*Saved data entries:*
(** [value] and [want_old]: which of the two pointers are not NULL. *)
Definition getset_vtimer (rmp which : Z) (value : option itimerval) (want_old : bool) : PM (option itimerval) :=
  do oldint <- rdm rmp (fun p => mp_interval p which);
  do ointerval <- (if want_old then timeval_from_ticks oldint else ret (mk_timeval 0 0));
  do nptr <- match value with
             | None => ret None
             | Some v =>
                 do newticks <- ticks_from_timeval (it_value v);
                 do ni <- (if newticks <=? 0 then ret 0 else ticks_from_timeval (it_interval v));
                 do! wrm rmp (set_interval which ni);
                 ret (Some newticks)
             end;
  do num <- (if which =? ITIMER_VIRTUAL then ret VT_VIRTUAL
             else if which =? ITIMER_PROF then ret VT_PROF
             else panic "invalid vtimer type");
  do ep <- rdm rmp mp_endpoint;
  do rm <- sys_vtimer ep num nptr;
  if negb (fst rm =? OK) then panic "sys_vtimer failed" else
  if want_old then
    do oldticks <- (if m2_l1 (snd rm) <=? 0 then rdm rmp (fun p => mp_interval p which)
                    else ret (m2_l1 (snd rm)));
    do ovalue <- timeval_from_ticks oldticks;
    ret (Some (mk_itimerval ointerval ovalue))
  else ret None.

Definition get_realtimer (rmp : Z) : PM itimerval :=
  do on <- mflag rmp ALARM_ON;
  do interval <- rdm rmp (fun p => mp_interval p ITIMER_REAL);
  do remaining <- (if on : bool then
      do ru <- getuptime;
      if negb (fst ru =? OK) then panic "get_realtimer couldn't get uptime" else
      do exptime <- gets (fun s => tmr_exp_time (tm (pm_timers s) rmp));
      let remaining := i32 (exptime - snd ru) in
      ret (if remaining <=? 0 then interval else remaining)
    else ret 0);
  do value <- timeval_from_ticks remaining;
  do iv <- timeval_from_ticks interval;
  ret (mk_itimerval iv value).

Definition set_realtimer (rmp : Z) (value : itimerval) : PM unit :=
  do ticks <- ticks_from_timeval (it_value value);
  do interval <- ticks_from_timeval (it_interval value);
  let interval := if ticks <=? 0 then 0 else interval in
  do! set_alarm rmp ticks;
  wrm rmp (set_interval ITIMER_REAL interval).
(* ===== verification/PmTurn.v ===== *)
(** * The process manager: its main program (servers/pm/main.c, table.c)

    The last calls of misc.c, the table of system calls, initialisation and one turn of
    the main loop.  The two calls PM only passes on to libraries that are not modelled,
    [do_getsysinfo] and [do_sprofile], are arguments of the table. *)
From S2P Require Import Prelude PList KMonad Timers Types Memory Sched KCalls Signals PrivCtl.
From S2P Require Import SysTask PmTypes PmLib PmSig PmCalls PmMain.

Section env.
Context `{PmEnv}.

(** ** misc.c: [do_svrctl], [do_sysuname], [do_getsysinfo_up] *)

Definition MMGETPARAM : Z := 0x40104D05.
Definition MMSETPARAM : Z := i32 0x80104D07.
Definition MAX_LOCAL_PARAMS : Z := 2.
Definition LOCAL_PARAM_SIZE : Z := 30.
Definition SEARCH_KEY_SIZE : Z := 64.
Definition SYSGETENV_SIZE : Z := 16.

Definition svrctl_set (e : sysgetenv) : PM Z :=
  do we <- gets who_e;
  do n <- gets (fun s => Z.of_nat (length (local_params s)));
  if MAX_LOCAL_PARAMS <=? n then ret ENOSPC
  else if (keylen e <=? 0) || (LOCAL_PARAM_SIZE <=? keylen e) ||
          (vallen e <=? 0) || (LOCAL_PARAM_SIZE <=? vallen e) then ret EINVAL
  else
    do r <- sys_datacopy we (key e) SELF (addr (V_param_name n)) (keylen e) B_none;
    if negb (r =? OK) then ret r else
    do name <- gets (fun s => resize0 (Z.to_nat (keylen e)) (in_bytes (history s)));
    do r <- sys_datacopy we (val e) SELF (addr (V_param_value n)) (vallen e) B_none;
    if negb (r =? OK) then ret r else
    do value <- gets (fun s => resize0 (Z.to_nat (vallen e)) (in_bytes (history s)));
    do! modify (fun s => set_local_params (local_params s ++ [(name ++ [0], value ++ [0])]) s);
    ret OK.

(** The value of a key: an override, else a boot monitor parameter. *)
Definition lookup_param (search_key : list Z) : PM (option (list Z)) :=
  do o <- gets (fun s => List.find (fun nv => bool_decide (cstr (fst nv) = cstr search_key))
                           (local_params s));
  match o with
  | Some nv => ret (Some (snd nv))
  | None => find_param search_key
  end.

(** Copy [n] bytes of [val] out, if they fit. *)
Definition svrctl_answer (e : sysgetenv) (v : list Z) (val_len : Z) : PM Z :=
  if vallen e <? val_len then ret E2BIG else
  do we <- gets who_e;
  let copy_len := Z.min val_len (vallen e) in
  do r <- sys_datacopy SELF (addr V_monitor_params) we (val e) copy_len
            (B_bytes (resize0 (Z.to_nat copy_len) v));
  ret r.

Definition svrctl_get (e : sysgetenv) : PM Z :=
  do we <- gets who_e;
  if keylen e =? 0 then
    do params <- gets monitor_params;
    svrctl_answer e params (Z.of_nat (length params))
  else if SEARCH_KEY_SIZE <? keylen e then ret EINVAL
  else
    do r <- sys_datacopy we (key e) SELF (addr V_svrctl_key) (keylen e) B_none;
    if negb (r =? OK) then ret r else
    do bytes <- gets (fun s => in_bytes (history s));
    do o <- lookup_param (resize0 (Z.to_nat (keylen e - 1)) bytes ++ [0]);
    match o with
    | None => ret ESRCH
    | Some v => svrctl_answer e v (Z.of_nat (length (cstr v)) + 1)
    end.

Definition do_svrctl : PM Z :=
  do req <- min m2_i1;
  do ptr <- min m2_p1;
  do we <- gets who_e;
  if negb (Z.land (Z.shiftr req 8) 0xFF =? 0x4D) then ret EINVAL
  else if (req =? MMSETPARAM) || (req =? MMGETPARAM) then
    do r <- sys_datacopy we ptr SELF (addr V_sysgetenv) SYSGETENV_SIZE B_none;
    if negb (r =? OK) then ret EFAULT else
    do e <- gets (fun s => in_sysgetenv (history s));
    if req =? MMSETPARAM then svrctl_set e else svrctl_get e
  else ret EINVAL.

(** [uts_tbl]: the strings of [uts_val], in the order of sys/utsname.h. *)
Definition _UTS_MAX : Z := 9.
Definition _UTS_GET : Z := 0.
Definition chars (l : string) : list Z := (fun a => Z.of_nat (Ascii.nat_of_ascii a)) <$> String.list_ascii_of_string l.
Definition uts_tbl (machine : list Z) (field : Z) : option (list Z) :=
  nth (Z.to_nat field)
    [Some (chars "i386"); None; Some machine; None; Some (chars "noname"); Some (chars "3");
     Some (chars "1.6"); Some (chars "Minix"); None] None.

Definition do_sysuname : PM Z :=
  do m <- min id;
  do machine <- gets uts_machine;
  let field := m1_i2 m in
  if _UTS_MAX <=? u32 field then ret EINVAL else
  match uts_tbl machine field with
  | None => ret EINVAL
  | Some str =>
      if m1_i1 m =? _UTS_GET then
        let n := Z.of_nat (length str) + 1 in
        let n := if u32 (m1_i3 m) <? n then u32 (m1_i3 m) else n in
        do ep <- rd_mp mp_endpoint;
        do r <- sys_vircopy SELF SEG_D (addr (V_uts field)) ep SEG_D (m1_p1 m) n
                  (B_bytes (resize0 (Z.to_nat n) str));
        ret (if r <? 0 then r else i32 n)
      else ret EINVAL
  end.

(** [sys_getinfo] (lib/syslib/sys_getinfo.c), the requests PM makes. *)
Definition GET_KINFO : Z := 0.
Definition GET_IMAGE : Z := 1.
Definition GET_MONPARAMS : Z := 4.
Definition GET_LOADINFO : Z := 15.
Definition GET_HZ : Z := 18.
Definition GET_IDLETSC : Z := 21.

Definition sys_getinfo (request : Z) (v : pm_var) (len : Z) : PM Z :=
  taskcall_r SYSTEM SYS_GETINFO
    (mk_message (m_source uninit) (m_type uninit) len 0 request SELF (addr v) 0 (m_w6 uninit)) B_none.

Definition SIU_LOADINFO : Z := 1.
Definition SIU_SYSTEMHZ : Z := 2.
Definition SIU_IDLETSC : Z := 3.

(** [sizeof(struct loadinfo)]: 151 half words, padding, and a clock value. *)
Definition LOADINFO_SIZE : Z := 308.

Definition do_getsysinfo_up : PM Z :=
  do m <- min id;
  do we <- gets who_e;
  do hz <- gets system_hz;
  let what := m2_i1 m in
  do src <- (if what =? SIU_LOADINFO then
               do r <- sys_getinfo GET_LOADINFO V_loadinfo 0;
               ret (r, (V_loadinfo, LOADINFO_SIZE), B_table V_loadinfo)
             else if what =? SIU_SYSTEMHZ then ret (OK, (V_system_hz, 4), B_word hz)
             else if what =? SIU_IDLETSC then
               do r <- sys_getinfo GET_IDLETSC V_idle_tsc 0;
               ret (r, (V_idle_tsc, 8), B_table V_idle_tsc)
             else ret (EINVAL, (V_idle_tsc, 0), B_none));
  let '(r, (v, real_len), b) := src in
  if negb (r =? OK) then ret r else
  let len := if u32 (m2_i2 m) <? real_len then u32 (m2_i2 m) else real_len in
  do r <- sys_datacopy SELF (addr v) we (m2_p1 m) len b;
  ret (if r =? OK then real_len else r).

(** [do_cprofile]: call profiling is compiled out. *)
Definition do_cprofile : PM Z := ret ENOSYS.

(** ** table.c *)

Context (do_getsysinfo do_sprofile : PM Z).

Definition call_vec (nr : Z) : PM Z :=
  match Z.to_nat nr with
  | 1 => do_exit | 2 => do_fork | 7 => do_waitpid | 11 => do_waitpid | 13 => do_time
  | 17 => do_brk | 20 => do_get | 23 => do_set | 24 => do_get | 25 => do_stime
  | 26 => do_trace | 27 => do_alarm | 29 => do_pause | 37 => do_kill | 43 => do_times
  | 46 => do_set | 47 => do_get | 59 => do_exec | 62 => do_set | 63 => do_get
  | 64 => do_itimer | 65 => do_get | 66 => do_set | 70 => do_chdeadline
  | 71 => do_sigaction | 72 => do_sigsuspend | 73 => do_sigpending | 74 => do_sigprocmask
  | 75 => do_sigreturn | 76 => do_reboot | 77 => do_svrctl | 78 => do_sysuname
  | 79 => do_getsysinfo | 88 => do_getsetpriority | 89 => do_getsetpriority | 90 => do_time
  | 91 => do_set | 92 => do_set | 97 => do_getsysinfo_up | 98 => do_sprofile
  | 99 => do_cprofile | 100 => do_exec_newmem | 101 => do_fork_nb | 102 => do_execrestart
  | 103 => do_procstat | 104 => do_getprocnr | 107 => do_getepinfo | 108 => do_adddma
  | 109 => do_deldma | 110 => do_getdma
  | _ => no_sys
  end%nat.

(** ** main.c *)

Definition get_nice_value (queue : Z) : Z :=
  let nice_val := Z.quot ((queue - USER_Q) * (PRIO_MAX - PRIO_MIN + 1)) (MIN_USER_Q - MAX_USER_Q + 1) in
  let nice_val := if PRIO_MAX <? nice_val then PRIO_MAX else nice_val in
  if nice_val <? PRIO_MIN then PRIO_MIN else nice_val.

Definition handle_fs_reply : PM unit :=
  do cn <- gets call_nr;
  if cn =? PM_REBOOT_REPLY then
    do flag <- gets abort_flag;
    do code <- gets monitor_code;
    do! sys_abort flag PM_PROC_NR (addr V_monitor_code) (Z.of_nat (length (cstr code)) + 1) code;
    ret tt
  else
  do proc_e <- min m1_i1;
  do ok <- pm_isokendpt proc_e;
  if negb (fst ok =? OK) then panic "handle_fs_reply: got bad endpoint from FS" else
  let rmp := snd ok in
  do fs <- mflag rmp FS_CALL;
  if negb fs then panic "handle_fs_reply: reply without request" else
  do! wrm rmp (clear_flags FS_CALL);
  do unp <- mflag rmp UNPAUSED;
  if unp : bool then panic "handle_fs_reply: UNPAUSED set on entry" else
  do st <- min m1_i2;
  do! (if (cn =? PM_SETUID_REPLY) || (cn =? PM_SETGID_REPLY) || (cn =? PM_SETGROUPS_REPLY) then
         setreply rmp OK
       else if cn =? PM_SETSID_REPLY then do grp <- rdm rmp mp_procgrp; setreply rmp grp
       else if cn =? PM_EXEC_REPLY then exec_restart rmp st
       else if cn =? PM_EXIT_REPLY then exit_restart rmp false
       else if cn =? PM_CORE_REPLY then
         do! when (st =? OK) (wrm rmp (fun p => set_mp_sigstatus (i8 (Z.lor (mp_sigstatus p) DUMPED)) p));
         exit_restart rmp true
       else if cn =? PM_FORK_REPLY then
         do! setreply rmp OK;
         do parent <- rdm rmp mp_parent;
         do pid <- rdm rmp mp_pid;
         setreply parent pid
       else if cn =? PM_FORK_NB_REPLY then ret tt
       else if cn =? PM_UNPAUSE_REPLY then wrm rmp (or_flags UNPAUSED)
       else panic "handle_fs_reply: unknown reply code");
  do live <- rdm rmp is_live;
  when live (restart_sigs rmp).

(** [get_work], on the message [m] that [sef_receive] returned. *)
Definition get_work (m : message) : PM unit :=
  do! modify (set_m_in m);
  do! modify (set_who_e (m_source m));
  do ok <- pm_isokendpt (m_source m);
  do! modify (set_who_p (snd ok));
  if negb (fst ok =? OK) then panic "PM got message from invalid endpoint" else
  do! modify (set_call_nr (m_type m));
  let who := snd ok in
  do! modify (set_mp (if who <? 0 then PM_PROC_NR else who));
  when (0 <=? who)
    (do ep <- rdm who mp_endpoint;
     if negb (ep =? m_source m) then panic "PM endpoint number out of sync with source" else ret tt).

Definition is_fs_reply (cn : Z) : bool :=
  bool_decide (cn ∈ [PM_SETUID_REPLY; PM_SETGID_REPLY; PM_SETSID_REPLY; PM_EXEC_REPLY;
    PM_EXIT_REPLY; PM_CORE_REPLY; PM_FORK_REPLY; PM_FORK_NB_REPLY; PM_UNPAUSE_REPLY;
    PM_REBOOT_REPLY; PM_SETGROUPS_REPLY]).

(** The call, up to [send_reply]; [fuel] bounds the pending kernel signals. *)
Definition pm_work (fuel : nat) : PM Z :=
  do cn <- gets call_nr;
  do who <- gets who_p;
  do we <- gets who_e;
  if is_notify cn then
    if who =? CLOCK then do ts <- min m2_l2; do! pm_expire_timers ts; ret SUSPEND
    else if who =? SYSTEM then
      do sigset <- min m2_l1;
      do! when (sigismember sigset SIGKSIG) (do! ksig_pending fuel; ret tt);
      ret SUSPEND
    else ret ENOSYS
  else if is_fs_reply cn then
    if we =? FS_PROC_NR then do! handle_fs_reply; ret SUSPEND else ret ENOSYS
  else if NCALLS <=? u32 cn then ret ENOSYS
  else call_vec cn.

(** Send out a pending reply; the result of [sendnb] is only printed. *)
Definition send_pending (proc_nr : Z) : PM unit :=
  do p <- rdm proc_nr id;
  when (Z.land (mp_flags p) (Z.lor (Z.lor REPLY IN_USE) EXITING) =? Z.lor REPLY IN_USE)
    (do! emit (Sendnb (mp_endpoint p) (mp_reply p));
     wrm proc_nr (clear_flags REPLY)).

(** One turn of the main loop. *)
Definition pm_turn (fuel : nat) (m : message) : PM unit :=
  do! get_work m;
  do dying <- rd_mp (fun p => flag_any (mp_flags p) EXITING);
  if dying : bool then ret tt else
  do result <- pm_work fuel;
  do who <- gets who_p;
  do! when (negb (result =? SUSPEND)) (setreply who result);
  for_each all_mslots send_pending.

(** *** Initialisation *)

Definition core_sigs : list Z := [SIGQUIT; SIGILL; SIGTRAP; SIGABRT; SIGEMT; SIGFPE; SIGBUS; SIGSEGV].
Definition ign_sigs : list Z := [SIGCHLD; SIGWINCH; SIGCONT].
Definition mess_sigs : list Z := [SIGTERM; SIGHUP; SIGABRT; SIGQUIT].
Definition DEFAULT_HZ : Z := 60.

(** One entry of the boot image; [mess] is reused for every entry. *)
Definition init_proc (mess : message) (ip : boot_image) : PM message :=
  let nr := bi_proc_nr ip in
  if nr <? 0 then ret mess else
  do! modify (fun s => set_procs_in_use (procs_in_use s + 1) s);
  do! wrm nr (fun p => set_mp_name (strncpy PROC_NAME_LEN (bi_proc_name ip)) p);
  do! wrm nr (set_mp_nice (get_nice_value (bi_priority ip)));
  do! wrm nr (fun p => set_mp_catch 0 (set_mp_sigmask 0 (set_mp_ignore 0 (set_mp_sig2mess 0 p))));
  do! (if nr =? INIT_PROC_NR then
         do! wrm nr (set_mp_parent INIT_PROC_NR);
         do! wrm nr (fun p => set_mp_procgrp INIT_PID (set_mp_pid INIT_PID p));
         wrm nr (or_flags IN_USE)
       else
         do! wrm nr (set_mp_parent (if nr =? RS_PROC_NR then INIT_PROC_NR else RS_PROC_NR));
         do pid <- get_free_pid;
         do! wrm nr (set_mp_pid pid);
         do! wrm nr (or_flags (Z.lor IN_USE PRIV_PROC));
         wrm nr (fun p => fold_left (fun p sig => add_sig2mess sig p) mess_sigs p));
  do! wrm nr (set_mp_endpoint (bi_endpoint ip));
  do pid <- rdm nr mp_pid;
  let mess := set_m1_i1 (bi_endpoint ip) (set_m2_i3 pid (set_m1_i2 nr (set_m_type PM_INIT mess))) in
  do s <- emit (Send FS_PROC_NR mess);
  if negb (s =? OK) then panic "can't sync up with FS" else ret mess.

(** [sef_cb_init_fresh]; the processor type and the final unmapping of PM's own memory
    are left out. *)
Definition sef_cb_init_fresh : PM Z :=
  do! for_each all_mslots (fun n => modify (fun s => set_pm_timers (tmr_inittimer n (pm_timers s)) s));
  do! modify (fun s => set_ign_sset (fold_left sigaddset ign_sigs 0)
                         (set_core_sset (fold_left sigaddset core_sigs 0) s));
  do s <- sys_getinfo GET_MONPARAMS V_monitor_params 512;
  if negb (s =? OK) then panic "get monitor params failed" else
  do! modify (fun s => set_monitor_params (resize0 512 (in_bytes (history s))) s);
  do s <- sys_getinfo GET_KINFO V_kinfo 0;
  if negb (s =? OK) then panic "get kernel info failed" else
  do s <- sys_getinfo GET_IMAGE V_image 0;
  if negb (s =? OK) then panic "couldn't get image table" else
  do image <- gets (fun s => in_image (history s));
  do! modify (set_procs_in_use 0);
  do mess <- fold_each image uninit init_proc;
  do! wrm PM_PROC_NR (set_mp_ignore (u32 (-1)));
  do st <- emit (Sendrec FS_PROC_NR (set_m1_i1 NONE mess) B_none);
  do a <- gets (fun s => answer (history s));
  if negb (st =? OK) || negb (m_type a =? OK) then panic "can't sync up with FS" else
  do r <- sys_getinfo GET_HZ V_system_hz 4;
  do! modify (fun s => set_system_hz (if r =? OK then u32 (in_word (history s)) else DEFAULT_HZ) s);
  ret OK.

End env.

*What the task asks:*
What are the lines, exactly as written above, from the line with "Definition do_sysuname : PM" to the line with "else ret (EINVAL, (V_idle_tsc, 0), B_none));", both included? Output only those.

*Task solution:*
Definition do_sysuname : PM Z :=
  do m <- min id;
  do machine <- gets uts_machine;
  let field := m1_i2 m in
  if _UTS_MAX <=? u32 field then ret EINVAL else
  match uts_tbl machine field with
  | None => ret EINVAL
  | Some str =>
      if m1_i1 m =? _UTS_GET then
        let n := Z.of_nat (length str) + 1 in
        let n := if u32 (m1_i3 m) <? n then u32 (m1_i3 m) else n in
        do ep <- rd_mp mp_endpoint;
        do r <- sys_vircopy SELF SEG_D (addr (V_uts field)) ep SEG_D (m1_p1 m) n
                  (B_bytes (resize0 (Z.to_nat n) str));
        ret (if r <? 0 then r else i32 n)
      else ret EINVAL
  end.

(** [sys_getinfo] (lib/syslib/sys_getinfo.c), the requests PM makes. *)
Definition GET_KINFO : Z := 0.
Definition GET_IMAGE : Z := 1.
Definition GET_MONPARAMS : Z := 4.
Definition GET_LOADINFO : Z := 15.
Definition GET_HZ : Z := 18.
Definition GET_IDLETSC : Z := 21.

Definition sys_getinfo (request : Z) (v : pm_var) (len : Z) : PM Z :=
  taskcall_r SYSTEM SYS_GETINFO
    (mk_message (m_source uninit) (m_type uninit) len 0 request SELF (addr v) 0 (m_w6 uninit)) B_none.

Definition SIU_LOADINFO : Z := 1.
Definition SIU_SYSTEMHZ : Z := 2.
Definition SIU_IDLETSC : Z := 3.

(** [sizeof(struct loadinfo)]: 151 half words, padding, and a clock value. *)
Definition LOADINFO_SIZE : Z := 308.

Definition do_getsysinfo_up : PM Z :=
  do m <- min id;
  do we <- gets who_e;
  do hz <- gets system_hz;
  let what := m2_i1 m in
  do src <- (if what =? SIU_LOADINFO then
               do r <- sys_getinfo GET_LOADINFO V_loadinfo 0;
               ret (r, (V_loadinfo, LOADINFO_SIZE), B_table V_loadinfo)
             else if what =? SIU_SYSTEMHZ then ret (OK, (V_system_hz, 4), B_word hz)
             else if what =? SIU_IDLETSC then
               do r <- sys_getinfo GET_IDLETSC V_idle_tsc 0;
               ret (r, (V_idle_tsc, 8), B_table V_idle_tsc)
             else ret (EINVAL, (V_idle_tsc, 0), B_none));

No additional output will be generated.